The first wave of raging Zaps poured onto the plain, dozens of them, pink, brown, tan, gray. Many of them were nude, with no visible genitals, skin shrunk tight around their skeletal frames but somehow bursting with energy. They were still a couple of hundred yards away, approaching the dome from a different direction, but Goldberg didn’t wait. He pushed past them and splashed into the creek, where his comrades were already wading toward the pipe in knee-high water.
“Stop them,” Rachel said to Kokona.
The baby shook her head, eyes wide. “I can’t. They’ve broken away from us.”
“You mean you can’t control them or communicate with them?”
“They’ve gone rogue.”
“Why are they here?”
“Why were they ever anywhere? To destroy.”
Rachel wrapped one arm around Kokona, wondering if the baby was lying, and then jogged to the creek. Its water was iridescent green-blue, rainbow ribbons of contamination coating the surface like skin.
Between the fire and the horde of rampaging Zaps, Rachel figured slow death from disease or poison was the best alternative.
She eased into the warm, greasy water.
CHAPTER THIRTEEN
Goldberg, twenty feet upstream, waved at them to hurry.
The other two members of the patrol waited by the pipes, pressing into the muddy stream bank as if to make themselves invisible. The sibilant battle cry of the raging Zaps filled the valley like locust wings from a Biblical plague.

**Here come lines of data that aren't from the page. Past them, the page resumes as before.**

(** X19.  A schedule that [POST /api/recurring] stores has one of the four
    frequencies, a positive amount, a non-empty category, an end date (if
    any) strictly after its start date and no checkpoint.  So the
    generator returns for every stored schedule, given enough fuel, and its
    first run starts from the schedule's start day. *)
Theorem stored_schedule_is_well_formed
    (body : PostBody) (newId : Z) (row : RecurringTransaction.t) :
  postRecurring body newId = PostCreated row ->
  RecurringTransaction.id row = newId
  /\ validFrequency (RecurringTransaction.frequency row) = true
  /\ (0 < RecurringTransaction.amount row)%Q
  /\ RecurringTransaction.category row <> ""%string
  /\ (forall e, RecurringTransaction.endDate row = Some e ->
                RecurringTransaction.startDate row < e)
  /\ RecurringTransaction.lastGenerated row = None
  /\ checkFromDate row = startOfDay (RecurringTransaction.startDate row)
  /\ (forall currentDate fuel,
        (Z.to_nat (periodsElapsed (RecurringTransaction.frequency row)
                     (checkFromDate row) (startOfDay currentDate))
         < fuel)%nat ->
        exists l, generateDueTransactions fuel row currentDate = Some l).
Proof.
  unfold postRecurring. destruct body as [ty am cat desc fr sd ed ia]. cbn.
  destruct ty as [|ty|]; try discriminate;
    destruct am as [|[q|]]; try discriminate;
    destruct cat as [|cat|]; try discriminate;
    destruct fr as [|f]; try discriminate;
    destruct sd as [|[s|]]; try discriminate;
    destruct (Qle_bool q 0) eqn:Hq; try discriminate.
  2:{ destruct (String.length cat =? 0)%nat; [discriminate|].
      destruct (negb (validFrequency f)); discriminate. }
  destruct (String.length cat =? 0)%nat eqn:Hcat; [discriminate|].
  destruct (validFrequency f) eqn:Hf; [|discriminate]. cbn [negb].
  assert (Hend : forall e0,
             match ed with
             | DateFalsy => inl None
             | DateValue None => inr "INVALID_END_DATE"%string
             | DateValue (Some parsedEndDate) =>
               if parsedEndDate <=? s
               then inr "END_DATE_BEFORE_START"%string
               else inl (Some parsedEndDate)
             end = inl e0 ->
             forall e, e0 = Some e -> s < e).
  { intros e0 He0 e ->. destruct ed as [|[pe|]]; try discriminate.
    destruct (pe <=? s) eqn:Hle; [discriminate|].
    injection He0 as ->. apply Z.leb_gt in Hle. exact Hle. }
  destruct (match ed with
            | DateFalsy => inl None
            | DateValue None => inr "INVALID_END_DATE"%string
            | DateValue (Some parsedEndDate) =>
              if parsedEndDate <=? s
              then inr "END_DATE_BEFORE_START"%string
              else inl (Some parsedEndDate)
            end) as [e0|code] eqn:He0; [|discriminate].
  specialize (Hend e0 eq_refl).
  assert (Hrow : forall d a,
             row = RecurringTransaction.mk newId ty q cat d f s e0 None a ->
             RecurringTransaction.id row = newId
             /\ validFrequency (RecurringTransaction.frequency row) = true
             /\ (0 < RecurringTransaction.amount row)%Q
             /\ RecurringTransaction.category row <> ""%string
             /\ (forall e, RecurringTransaction.endDate row = Some e ->
                           RecurringTransaction.startDate row < e)
             /\ RecurringTransaction.lastGenerated row = None
             /\ checkFromDate row
                = startOfDay (RecurringTransaction.startDate row)
             /\ (forall currentDate fuel,
                   (Z.to_nat
                      (periodsElapsed (RecurringTransaction.frequency row)
                         (checkFromDate row) (startOfDay currentDate))
                    < fuel)%nat ->
                   exists l,
                     generateDueTransactions fuel row currentDate = Some l)).
  { intros d a ->. cbn.
    split; [reflexivity|]. split; [exact Hf|].
    split.
    { apply Qnot_le_lt. intros Hle. apply Qle_bool_iff in Hle. congruence. }
    split; [intros ->; discriminate|].
    split; [exact Hend|]. split; [reflexivity|]. split; [reflexivity|].
    intros currentDate fuel Hfuel.
    apply generateDueTransactions_returns; [exact Hf|exact Hfuel]. }
  destruct desc; intros [= <-]; eapply Hrow; reflexivity.
Qed.
Definition main_step (s : state) : option state :=
  match main s with
  | MStart =>
      Some (mkState (PRunning tasks) (workers s)
              (MSpawn (Z.to_nat (_processes self)))
              (job_queue s) (result_queue s) (acc s) (trace s))
  | MSpawn (S n) =>
      Some (mkState (producer s) (workers s ++ [WGet]) (MSpawn n)
              (job_queue s) (result_queue s) (acc s) (trace s))
  | MSpawn O =>
      Some (mkState (producer s) (workers s)
              (MWhile (Z.of_nat (length tasks)))
              (job_queue s) (result_queue s) (acc s) (trace s))
  | MWhile remaining =>
      if remaining =? 0 then
        Some (mkState (producer s) (workers s)
                (MShutdown (length (workers s)))
                (job_queue s) (result_queue s) (acc s) (trace s))
      else
        match result_queue s with
        | [] => None
        | results :: q =>
            Some (mkState (producer s) (workers s) (MFor results remaining)
                    (job_queue s) q (acc s) (trace s))
        end
  | MFor (result :: results) remaining =>
      Some (mkState (producer s) (workers s) (MFor results (remaining - 1))
              (job_queue s) (result_queue s) (update result (acc s))
              (trace s ++ [EvUpdate result]))
  | MFor [] remaining =>
      Some (mkState (producer s) (workers s) (MWhile remaining)
              (job_queue s) (result_queue s) (acc s) (trace s))
  | MShutdown (S n) =>
      Some (mkState (producer s) (workers s) (MShutdown n)
              (job_queue s ++ [None]) (result_queue s) (acc s)
              (trace s ++ [EvSentinel]))
  | MShutdown O =>
      Some (mkState (producer s) (workers s) MReturned
              (job_queue s) (result_queue s) (acc s) (trace s))
  | MReturned => None
  end.

(** One iteration of the producer's [while] loop. *)
Definition producer_step (s : state) : option state :=
  match producer s with
  | PRunning [] =>
      Some (mkState PExited (workers s) (main s)
              (job_queue s) (result_queue s) (acc s) (trace s))
  | PRunning ts =>
      match Py.range_len (_tasks_per_job self) with
      | inl e =>
          Some (mkState (PCrashed e) (workers s) (main s)
                  (job_queue s) (result_queue s) (acc s) (trace s))
      | inr k =>
          let '(ts', j) := fill_job k ts [] in
          Some (mkState (PRunning ts') (workers s) (main s)
                  (job_queue s ++ [Some j]) (result_queue s) (acc s)
                  (trace s ++ [EvJob j]))
      end
  | _ => None
  end.

Definition worker_step (w : nat) (s : state) : option state :=
  match workers s !! w with
  | Some WGet =>
      match job_queue s with
      | [] => None
      | Some j :: q =>
          Some (mkState (producer s) (<[w := WFor j []]> (workers s)) (main s)
                  q (result_queue s) (acc s)
                  (trace s ++ [EvGet w (Some j)]))
      | None :: q =>
          Some (mkState (producer s) (<[w := WExited]> (workers s)) (main s)
                  q (result_queue s) (acc s)
                  (trace s ++ [EvGet w None]))
      end
  | Some (WFor (task :: todo) results) =>
      Some (mkState (producer s)
              (<[w := WFor todo (results ++ [render task])]> (workers s))
              (main s) (job_queue s) (result_queue s) (acc s)
              (trace s ++ [EvRender (Worker w) task]))
  | Some (WFor [] results) =>
      Some (mkState (producer s) (<[w := WGet]> (workers s)) (main s)
              (job_queue s) (result_queue s ++ [results]) (acc s)
              (trace s ++ [EvPut w results]))
  | Some WExited => None
  | None => None
  end.

(** The move of the chosen process; [None] when it is blocked, not
    started or finished. *)
Definition step (a : actor) (s : state) : option state :=
  match a with
  | Main => main_step s
  | Producer => producer_step s
  | Worker w => worker_step w s
  end.

(** Running a schedule; [None] when it names a process that cannot move. *)
Fixpoint exec (sched : list actor) (s : state) : option state :=
  match sched with
  | [] => Some s
  | a :: sched' =>
      match step a s with
      | Some s' => exec sched' s'
      | None => None
      end
  end.

(** [run] returns on every schedule: whoever moves, the main process
    reaches its end after finitely many steps, and before that some process
    can always move. *)
Inductive returns : state -> Prop :=
| returns_now s : main s = MReturned -> returns s
| returns_later s :
    (exists a s', step a s = Some s') ->
    (forall a s', step a s = Some s' -> returns s') ->
    returns s.

(** ** Where the tasks and the results of a run are

    The bookkeeping used to reason about all schedules at once: every task
    is in exactly one place (the producer's list, a job on the queue, a
    worker's loop, or already rendered), and so is every result. *)

Definition ptasks (p : pstate) : list T :=
  match p with
  | PNotStarted => tasks
  | PRunning ts => ts
  | PExited | PCrashed _ => []
  end.
Definition msg_tasks (m : option job) : list T := default [] m.
Definition wtodo (w : wstate) : list T :=
  match w with WFor todo _ => todo | _ => [] end.
Definition wresults (w : wstate) : list R :=
  match w with WFor _ results => results | _ => [] end.
Definition mbatch (m : mstate) : list R :=
  match m with MFor results _ => results | _ => [] end.

Definition tasks_conserved (s : state) : Prop :=
  tasks ≡ₚ ptasks (producer s) ++ (job_queue s ≫= msg_tasks)
            ++ (workers s ≫= wtodo) ++ rendered (trace s).

Definition results_conserved (s : state) : Prop :=
  (render <$> rendered (trace s))
  ≡ₚ (workers s ≫= wresults) ++ concat (result_queue s)
      ++ mbatch (main s) ++ updated (trace s).

(** The number of worker processes [run] starts. *)
Definition nprocs : nat := Z.to_nat (_processes self).

(** No sentinel was put, none is on the queue, no worker has ended. *)
Definition quiet (s : state) : Prop :=
  sentinels (trace s) = 0%nat
  /\ (None ∉ job_queue s)
  /\ (WExited ∉ workers s).

(** [remaining] counts the results not yet given to [update]. *)
Definition countdown (s : state) (remaining : Z) : Prop :=
  remaining
  = Z.of_nat (length tasks) - Z.of_nat (length (updated (trace s))).

Definition all_updated (s : state) : Prop :=
  length (updated (trace s)) = length tasks.

Definition control (s : state) : Prop :=
  (forall e, producer s <> PCrashed e)
  /\ match main s with
     | MStart =>
         producer s = PNotStarted /\ workers s = [] /\ quiet s
         /\ updated (trace s) = []
     | MSpawn n =>
         producer s <> PNotStarted
         /\ (length (workers s) + n)%nat = nprocs /\ quiet s
         /\ updated (trace s) = []
     | MWhile remaining | MFor _ remaining =>
         producer s <> PNotStarted
         /\ length (workers s) = nprocs /\ quiet s
         /\ countdown s remaining
     | MShutdown n =>
         producer s <> PNotStarted
         /\ length (workers s) = nprocs /\ all_updated s
         /\ (sentinels (trace s) + n)%nat = nprocs
     | MReturned =>
         producer s <> PNotStarted
         /\ length (workers s) = nprocs /\ all_updated s
         /\ sentinels (trace s) = nprocs
     end.

(** The caller's state is what the calls of [update] so far made of it. *)
Definition acc_folded (a : A) (s : state) : Prop :=
  acc s = fold_left (fun a r => update r a) (updated (trace s)) a.

(** A worker has sent one batch per job it finished, the renders of the
    job's tasks in order, and nothing of the job it is working on. *)
Definition worker_ok (w : nat) (st : wstate) (tr : list event) : Prop :=
  match st with
  | WFor todo results =>
      exists done j,
        got w tr = done ++ [j]
        /\ put w tr = map (map render) done
        /\ results ++ map render todo = map render j
  | _ => put w tr = map (map render) (got w tr)
  end.

Definition workers_ok (s : state) : Prop :=
  forall w, worker_ok w (default WGet (workers s !! w)) (trace s).

Record inv (a : A) (s : state) : Prop := mkInv {
  inv_tasks : tasks_conserved s;
  inv_results : results_conserved s;
  inv_control : control s;
  inv_acc : acc_folded a s;
  inv_workers : workers_ok s
}.

(** ** A measure that every step decreases *)

Definition pweight (p : pstate) : nat :=
  match p with
  | PRunning ts => 1 + 20 * length ts
  | PNotStarted | PExited | PCrashed _ => 0
  end.
Definition jweight (m : option job) : nat :=
  match m with
  | Some j => 4 + 8 * length j
  | None => 1
  end.
Definition wweight (w : wstate) : nat :=
  match w with
  | WGet => 1
  | WFor todo results => 4 + 7 * length todo + 6 * length results
  | WExited => 0
  end.
Definition rweight (results : list R) : nat := 2 + 5 * length results.
Definition mweight (nw : nat) (m : mstate) : nat :=
  match m with
  | MStart => 6 + 2 * nw + 4 * nprocs + 20 * length tasks
  | MSpawn n => 4 + 2 * nw + 4 * n
  | MWhile _ => 2 + 2 * nw
  | MFor results _ => 3 + 2 * nw + 4 * length results
  | MShutdown n => 1 + 2 * n
  | MReturned => 0
  end.
Definition weight (s : state) : nat :=
  mweight (length (workers s)) (main s)
  + pweight (producer s)
  + sum_list_with jweight (job_queue s)
  + sum_list_with wweight (workers s)
  + sum_list_with rweight (result_queue s).

(** ** More views of a trace and of the queues *)

(** Jobs the producer has put, jobs the workers have taken (all workers,
    in the order taken), and sentinels taken. *)
Definition produced (tr : list event) : list job :=
  omap (fun e => match e with EvJob j => Some j | _ => None end) tr.
Definition received (tr : list event) : list job :=
  omap (fun e => match e with EvGet _ (Some j) => Some j | _ => None end) tr.
Definition exits (tr : list event) : nat :=
  length (omap (fun e => match e with EvGet _ None => Some e | _ => None end) tr).
(** Tasks rendered by worker [w], and batches put by all workers. *)
Definition rendered_by (w : nat) (tr : list event) : list T :=
  omap (fun e => match e with
                 | EvRender (Worker w') t =>
                     if decide (w' = w) then Some t else None
                 | _ => None end) tr.
Definition all_put (tr : list event) : list (list R) :=
  omap (fun e => match e with EvPut _ rs => Some rs | _ => None end) tr.

(** Jobs waiting on the job queue, and sentinels waiting on it. *)
Definition queued_jobs (q : list (option job)) : list job := omap id q.
Definition queued_sentinels (q : list (option job)) : nat :=
  length (omap (fun m => match m with None => Some m | Some _ => None end) q).

(** Workers that have left their loop. *)
Definition exited (ws : list wstate) : nat :=
  length (omap (fun w => match w with WExited => Some w | _ => None end) ws).

(** No process can move. *)
Definition quiescent (s : state) : Prop := forall a, step a s = None.

(** ** How the messages travel

    Statements kept by every step, used to follow jobs and results through
    the two queues. *)

(** The job queue is first in, first out, and hands each job to one
    worker: the jobs put are the jobs taken followed by the jobs waiting. *)
Definition fifo_jobs (s : state) : Prop :=
  produced (trace s) = received (trace s) ++ queued_jobs (job_queue s).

“Keep my head above water, no matter what,” Kokona said.
“I couldn’t kill you if I tried,” Rachel replied.
“Don’t even think about trying.”
“Why are you so afraid of your tribe?” Rachel slogged another step forward, her boot sinking ankle-deep in the hidden muck of the bottom. The more she tried to hurry, the deeper she sank. She couldn’t help but think of the tentacled monster that had attacked them in the water near Stonewall.
“That’s not my tribe,” Kokona said. “Not anymore.”
Rachel took a step forward and the bottom wasn’t there. She was too far away from the bank to stop the fall. She pitched forward and the water was up to her neck in seconds. Kokona was submerged, trapped in the papoose, little bubbles rising as she tried to scream.
As Rachel struggled for balance, the hiss grew nearer. She was below the tops of the weeds and couldn’t see over them, but the Zaps couldn’t be more than fifty yards from the dome. Even though they were approaching from the opposite direction, they would eventually come near the stream.